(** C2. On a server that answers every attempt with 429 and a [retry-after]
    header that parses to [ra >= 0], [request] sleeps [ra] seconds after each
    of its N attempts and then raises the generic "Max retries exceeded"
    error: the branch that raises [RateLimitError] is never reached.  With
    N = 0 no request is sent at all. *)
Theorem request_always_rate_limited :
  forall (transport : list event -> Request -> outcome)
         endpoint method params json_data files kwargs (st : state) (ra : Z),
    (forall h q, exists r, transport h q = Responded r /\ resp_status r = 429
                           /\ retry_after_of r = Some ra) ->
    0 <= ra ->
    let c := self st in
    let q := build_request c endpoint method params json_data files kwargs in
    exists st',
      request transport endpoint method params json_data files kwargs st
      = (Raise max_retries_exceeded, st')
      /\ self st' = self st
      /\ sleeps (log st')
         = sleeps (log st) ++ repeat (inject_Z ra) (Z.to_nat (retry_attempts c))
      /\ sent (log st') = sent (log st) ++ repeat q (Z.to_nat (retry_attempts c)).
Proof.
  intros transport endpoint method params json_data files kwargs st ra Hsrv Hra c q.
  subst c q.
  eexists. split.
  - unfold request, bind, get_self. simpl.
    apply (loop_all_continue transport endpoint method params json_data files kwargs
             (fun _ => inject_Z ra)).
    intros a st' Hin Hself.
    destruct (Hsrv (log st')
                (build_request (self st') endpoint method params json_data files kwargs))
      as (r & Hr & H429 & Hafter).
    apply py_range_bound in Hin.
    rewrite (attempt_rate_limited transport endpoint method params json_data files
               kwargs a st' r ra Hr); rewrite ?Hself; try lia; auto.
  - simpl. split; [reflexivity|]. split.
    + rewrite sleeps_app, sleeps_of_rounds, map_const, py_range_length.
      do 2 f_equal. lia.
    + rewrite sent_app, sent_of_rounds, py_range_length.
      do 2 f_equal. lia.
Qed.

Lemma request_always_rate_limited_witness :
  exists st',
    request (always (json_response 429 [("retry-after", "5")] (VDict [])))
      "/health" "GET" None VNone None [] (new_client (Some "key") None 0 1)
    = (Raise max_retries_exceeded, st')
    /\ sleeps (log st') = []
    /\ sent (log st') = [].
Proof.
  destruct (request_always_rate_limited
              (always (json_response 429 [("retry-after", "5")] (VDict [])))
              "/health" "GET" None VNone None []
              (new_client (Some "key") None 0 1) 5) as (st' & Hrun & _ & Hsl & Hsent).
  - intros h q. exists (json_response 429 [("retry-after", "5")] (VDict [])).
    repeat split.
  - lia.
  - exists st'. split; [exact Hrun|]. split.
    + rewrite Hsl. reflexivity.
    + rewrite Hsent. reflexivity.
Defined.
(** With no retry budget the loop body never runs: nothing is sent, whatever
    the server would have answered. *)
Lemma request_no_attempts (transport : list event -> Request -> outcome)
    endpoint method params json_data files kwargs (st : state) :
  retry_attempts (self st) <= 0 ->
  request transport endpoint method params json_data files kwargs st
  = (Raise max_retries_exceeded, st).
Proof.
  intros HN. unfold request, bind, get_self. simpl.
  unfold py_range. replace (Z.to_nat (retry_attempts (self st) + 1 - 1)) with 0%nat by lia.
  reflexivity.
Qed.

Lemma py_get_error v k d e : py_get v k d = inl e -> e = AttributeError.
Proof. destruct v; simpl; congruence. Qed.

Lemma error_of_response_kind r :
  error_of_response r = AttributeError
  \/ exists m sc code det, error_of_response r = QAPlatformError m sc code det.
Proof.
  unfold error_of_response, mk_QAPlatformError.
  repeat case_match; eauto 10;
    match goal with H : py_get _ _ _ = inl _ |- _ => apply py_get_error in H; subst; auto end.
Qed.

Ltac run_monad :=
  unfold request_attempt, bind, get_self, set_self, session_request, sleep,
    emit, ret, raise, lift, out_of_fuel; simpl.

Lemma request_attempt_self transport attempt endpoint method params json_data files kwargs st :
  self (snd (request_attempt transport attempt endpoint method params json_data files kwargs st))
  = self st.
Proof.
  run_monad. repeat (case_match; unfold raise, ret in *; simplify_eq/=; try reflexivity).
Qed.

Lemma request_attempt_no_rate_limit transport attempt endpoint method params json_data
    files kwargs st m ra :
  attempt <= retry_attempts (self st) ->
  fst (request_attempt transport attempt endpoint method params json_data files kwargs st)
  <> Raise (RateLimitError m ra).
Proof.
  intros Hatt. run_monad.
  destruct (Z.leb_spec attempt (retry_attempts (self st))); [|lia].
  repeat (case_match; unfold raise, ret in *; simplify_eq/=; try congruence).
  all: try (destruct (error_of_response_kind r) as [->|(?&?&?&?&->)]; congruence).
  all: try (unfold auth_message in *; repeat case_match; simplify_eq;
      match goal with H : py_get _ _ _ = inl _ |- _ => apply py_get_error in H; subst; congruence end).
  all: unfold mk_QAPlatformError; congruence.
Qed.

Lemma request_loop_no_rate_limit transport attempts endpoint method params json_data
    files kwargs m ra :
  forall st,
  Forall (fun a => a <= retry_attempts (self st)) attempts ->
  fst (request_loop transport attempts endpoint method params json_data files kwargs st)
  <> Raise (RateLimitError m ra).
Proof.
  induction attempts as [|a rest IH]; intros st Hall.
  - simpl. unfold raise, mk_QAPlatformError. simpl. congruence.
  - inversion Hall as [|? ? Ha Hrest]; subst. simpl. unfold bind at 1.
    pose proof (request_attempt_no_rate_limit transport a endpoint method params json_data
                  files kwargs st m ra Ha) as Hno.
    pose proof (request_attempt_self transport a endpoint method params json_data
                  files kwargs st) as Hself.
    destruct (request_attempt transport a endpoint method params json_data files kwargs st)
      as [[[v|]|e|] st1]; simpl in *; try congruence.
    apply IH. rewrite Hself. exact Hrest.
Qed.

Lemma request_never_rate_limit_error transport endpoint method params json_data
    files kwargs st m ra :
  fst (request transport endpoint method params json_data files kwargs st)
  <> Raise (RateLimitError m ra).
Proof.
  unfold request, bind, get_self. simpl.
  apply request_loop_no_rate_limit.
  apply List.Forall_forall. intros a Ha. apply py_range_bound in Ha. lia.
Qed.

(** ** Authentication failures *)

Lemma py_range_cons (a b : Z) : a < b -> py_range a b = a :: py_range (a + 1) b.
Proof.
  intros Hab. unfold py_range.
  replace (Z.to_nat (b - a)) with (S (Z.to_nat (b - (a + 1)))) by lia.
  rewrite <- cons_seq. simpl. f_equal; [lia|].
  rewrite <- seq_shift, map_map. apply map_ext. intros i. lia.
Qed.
# # #
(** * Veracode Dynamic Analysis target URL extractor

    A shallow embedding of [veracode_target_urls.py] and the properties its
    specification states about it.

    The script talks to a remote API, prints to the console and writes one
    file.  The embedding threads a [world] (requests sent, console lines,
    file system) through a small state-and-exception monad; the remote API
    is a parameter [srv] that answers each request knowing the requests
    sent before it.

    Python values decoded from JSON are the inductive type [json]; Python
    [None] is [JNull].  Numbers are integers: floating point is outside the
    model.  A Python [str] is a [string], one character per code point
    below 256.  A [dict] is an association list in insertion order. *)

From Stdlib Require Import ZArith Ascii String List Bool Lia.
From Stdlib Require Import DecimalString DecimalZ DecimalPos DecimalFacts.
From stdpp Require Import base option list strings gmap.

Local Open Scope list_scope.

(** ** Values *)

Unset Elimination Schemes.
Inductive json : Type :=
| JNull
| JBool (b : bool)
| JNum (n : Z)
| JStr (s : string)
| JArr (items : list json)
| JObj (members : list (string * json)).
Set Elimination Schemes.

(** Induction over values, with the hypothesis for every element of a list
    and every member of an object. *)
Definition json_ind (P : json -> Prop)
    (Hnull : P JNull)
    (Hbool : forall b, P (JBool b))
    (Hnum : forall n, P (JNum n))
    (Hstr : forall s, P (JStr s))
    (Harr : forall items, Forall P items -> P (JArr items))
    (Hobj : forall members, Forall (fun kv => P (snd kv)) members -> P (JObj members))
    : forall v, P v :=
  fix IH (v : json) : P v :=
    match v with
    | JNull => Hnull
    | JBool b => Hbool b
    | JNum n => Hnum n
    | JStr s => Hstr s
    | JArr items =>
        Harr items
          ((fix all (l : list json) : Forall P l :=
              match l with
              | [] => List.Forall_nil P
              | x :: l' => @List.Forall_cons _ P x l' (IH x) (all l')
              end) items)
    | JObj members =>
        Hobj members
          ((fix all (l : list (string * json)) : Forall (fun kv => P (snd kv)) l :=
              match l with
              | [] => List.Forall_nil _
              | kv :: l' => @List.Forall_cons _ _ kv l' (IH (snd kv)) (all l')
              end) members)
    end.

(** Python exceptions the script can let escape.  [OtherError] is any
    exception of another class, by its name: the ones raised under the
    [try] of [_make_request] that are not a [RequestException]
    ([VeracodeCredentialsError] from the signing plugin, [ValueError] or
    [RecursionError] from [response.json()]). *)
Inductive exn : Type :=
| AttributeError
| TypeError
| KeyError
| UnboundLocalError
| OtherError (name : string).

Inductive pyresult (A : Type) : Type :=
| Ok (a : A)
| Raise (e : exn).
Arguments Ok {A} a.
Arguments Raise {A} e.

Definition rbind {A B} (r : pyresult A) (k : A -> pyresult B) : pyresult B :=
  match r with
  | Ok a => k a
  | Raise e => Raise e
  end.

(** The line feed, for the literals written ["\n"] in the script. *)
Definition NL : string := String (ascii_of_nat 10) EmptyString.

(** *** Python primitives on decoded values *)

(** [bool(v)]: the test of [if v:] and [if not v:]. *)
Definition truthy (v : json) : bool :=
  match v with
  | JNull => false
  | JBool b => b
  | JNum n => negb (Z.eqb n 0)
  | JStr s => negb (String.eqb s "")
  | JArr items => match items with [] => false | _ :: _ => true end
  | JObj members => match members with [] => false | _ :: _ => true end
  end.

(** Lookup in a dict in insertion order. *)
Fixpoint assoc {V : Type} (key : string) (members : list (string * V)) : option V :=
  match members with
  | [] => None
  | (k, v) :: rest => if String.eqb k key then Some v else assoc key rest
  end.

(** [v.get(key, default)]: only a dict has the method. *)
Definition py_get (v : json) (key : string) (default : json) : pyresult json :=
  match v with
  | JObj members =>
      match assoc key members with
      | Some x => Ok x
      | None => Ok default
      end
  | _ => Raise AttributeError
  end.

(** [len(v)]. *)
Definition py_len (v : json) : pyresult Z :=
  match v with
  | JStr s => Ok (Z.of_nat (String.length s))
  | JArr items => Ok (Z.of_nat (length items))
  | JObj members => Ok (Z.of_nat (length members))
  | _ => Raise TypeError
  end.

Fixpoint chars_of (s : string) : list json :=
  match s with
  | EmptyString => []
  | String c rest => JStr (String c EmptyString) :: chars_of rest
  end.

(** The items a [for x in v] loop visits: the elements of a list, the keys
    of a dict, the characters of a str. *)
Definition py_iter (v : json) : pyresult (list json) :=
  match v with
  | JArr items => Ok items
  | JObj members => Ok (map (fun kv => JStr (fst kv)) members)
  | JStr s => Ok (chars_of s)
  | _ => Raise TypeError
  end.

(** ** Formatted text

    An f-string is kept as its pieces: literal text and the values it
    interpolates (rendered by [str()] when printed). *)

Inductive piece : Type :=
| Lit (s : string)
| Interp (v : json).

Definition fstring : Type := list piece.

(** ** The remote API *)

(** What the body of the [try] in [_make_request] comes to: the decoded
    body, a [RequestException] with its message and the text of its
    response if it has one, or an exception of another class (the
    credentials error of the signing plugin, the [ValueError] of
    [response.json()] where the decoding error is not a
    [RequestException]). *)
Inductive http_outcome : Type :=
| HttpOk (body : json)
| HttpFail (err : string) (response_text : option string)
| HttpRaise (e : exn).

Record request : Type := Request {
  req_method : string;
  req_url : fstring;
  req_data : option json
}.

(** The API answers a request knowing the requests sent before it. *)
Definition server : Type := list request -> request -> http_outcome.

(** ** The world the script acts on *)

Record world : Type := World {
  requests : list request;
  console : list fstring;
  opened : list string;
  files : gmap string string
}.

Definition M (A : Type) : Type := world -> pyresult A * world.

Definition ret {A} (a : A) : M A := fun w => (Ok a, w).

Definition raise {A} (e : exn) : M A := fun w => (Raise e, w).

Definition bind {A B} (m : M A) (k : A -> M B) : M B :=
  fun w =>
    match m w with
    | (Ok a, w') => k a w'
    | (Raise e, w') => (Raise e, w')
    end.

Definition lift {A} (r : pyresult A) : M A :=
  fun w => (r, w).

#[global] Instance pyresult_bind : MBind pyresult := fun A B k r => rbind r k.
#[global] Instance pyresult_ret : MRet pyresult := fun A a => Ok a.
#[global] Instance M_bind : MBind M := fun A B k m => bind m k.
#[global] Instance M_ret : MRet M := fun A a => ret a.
# # #
#### Activity:
From the records above, copy out the line with "(** C2. On a", the line with "destruct (request_always_rate_limited", and every line between them, word for word.

#### Response to this exercise:
(** C2. On a server that answers every attempt with 429 and a [retry-after]
    header that parses to [ra >= 0], [request] sleeps [ra] seconds after each
    of its N attempts and then raises the generic "Max retries exceeded"
    error: the branch that raises [RateLimitError] is never reached.  With
    N = 0 no request is sent at all. *)
Theorem request_always_rate_limited :
  forall (transport : list event -> Request -> outcome)
         endpoint method params json_data files kwargs (st : state) (ra : Z),
    (forall h q, exists r, transport h q = Responded r /\ resp_status r = 429
                           /\ retry_after_of r = Some ra) ->
    0 <= ra ->
    let c := self st in
    let q := build_request c endpoint method params json_data files kwargs in
    exists st',
      request transport endpoint method params json_data files kwargs st
      = (Raise max_retries_exceeded, st')
      /\ self st' = self st
      /\ sleeps (log st')
         = sleeps (log st) ++ repeat (inject_Z ra) (Z.to_nat (retry_attempts c))
      /\ sent (log st') = sent (log st) ++ repeat q (Z.to_nat (retry_attempts c)).
Proof.
  intros transport endpoint method params json_data files kwargs st ra Hsrv Hra c q.
  subst c q.
  eexists. split.
  - unfold request, bind, get_self. simpl.
    apply (loop_all_continue transport endpoint method params json_data files kwargs
             (fun _ => inject_Z ra)).
    intros a st' Hin Hself.
    destruct (Hsrv (log st')
                (build_request (self st') endpoint method params json_data files kwargs))
      as (r & Hr & H429 & Hafter).
    apply py_range_bound in Hin.
    rewrite (attempt_rate_limited transport endpoint method params json_data files
               kwargs a st' r ra Hr); rewrite ?Hself; try lia; auto.
  - simpl. split; [reflexivity|]. split.
    + rewrite sleeps_app, sleeps_of_rounds, map_const, py_range_length.
      do 2 f_equal. lia.
    + rewrite sent_app, sent_of_rounds, py_range_length.
      do 2 f_equal. lia.
Qed.

Lemma request_always_rate_limited_witness :
  exists st',
    request (always (json_response 429 [("retry-after", "5")] (VDict [])))
      "/health" "GET" None VNone None [] (new_client (Some "key") None 0 1)
    = (Raise max_retries_exceeded, st')
    /\ sleeps (log st') = []
    /\ sent (log st') = [].
Proof.
  destruct (request_always_rate_limited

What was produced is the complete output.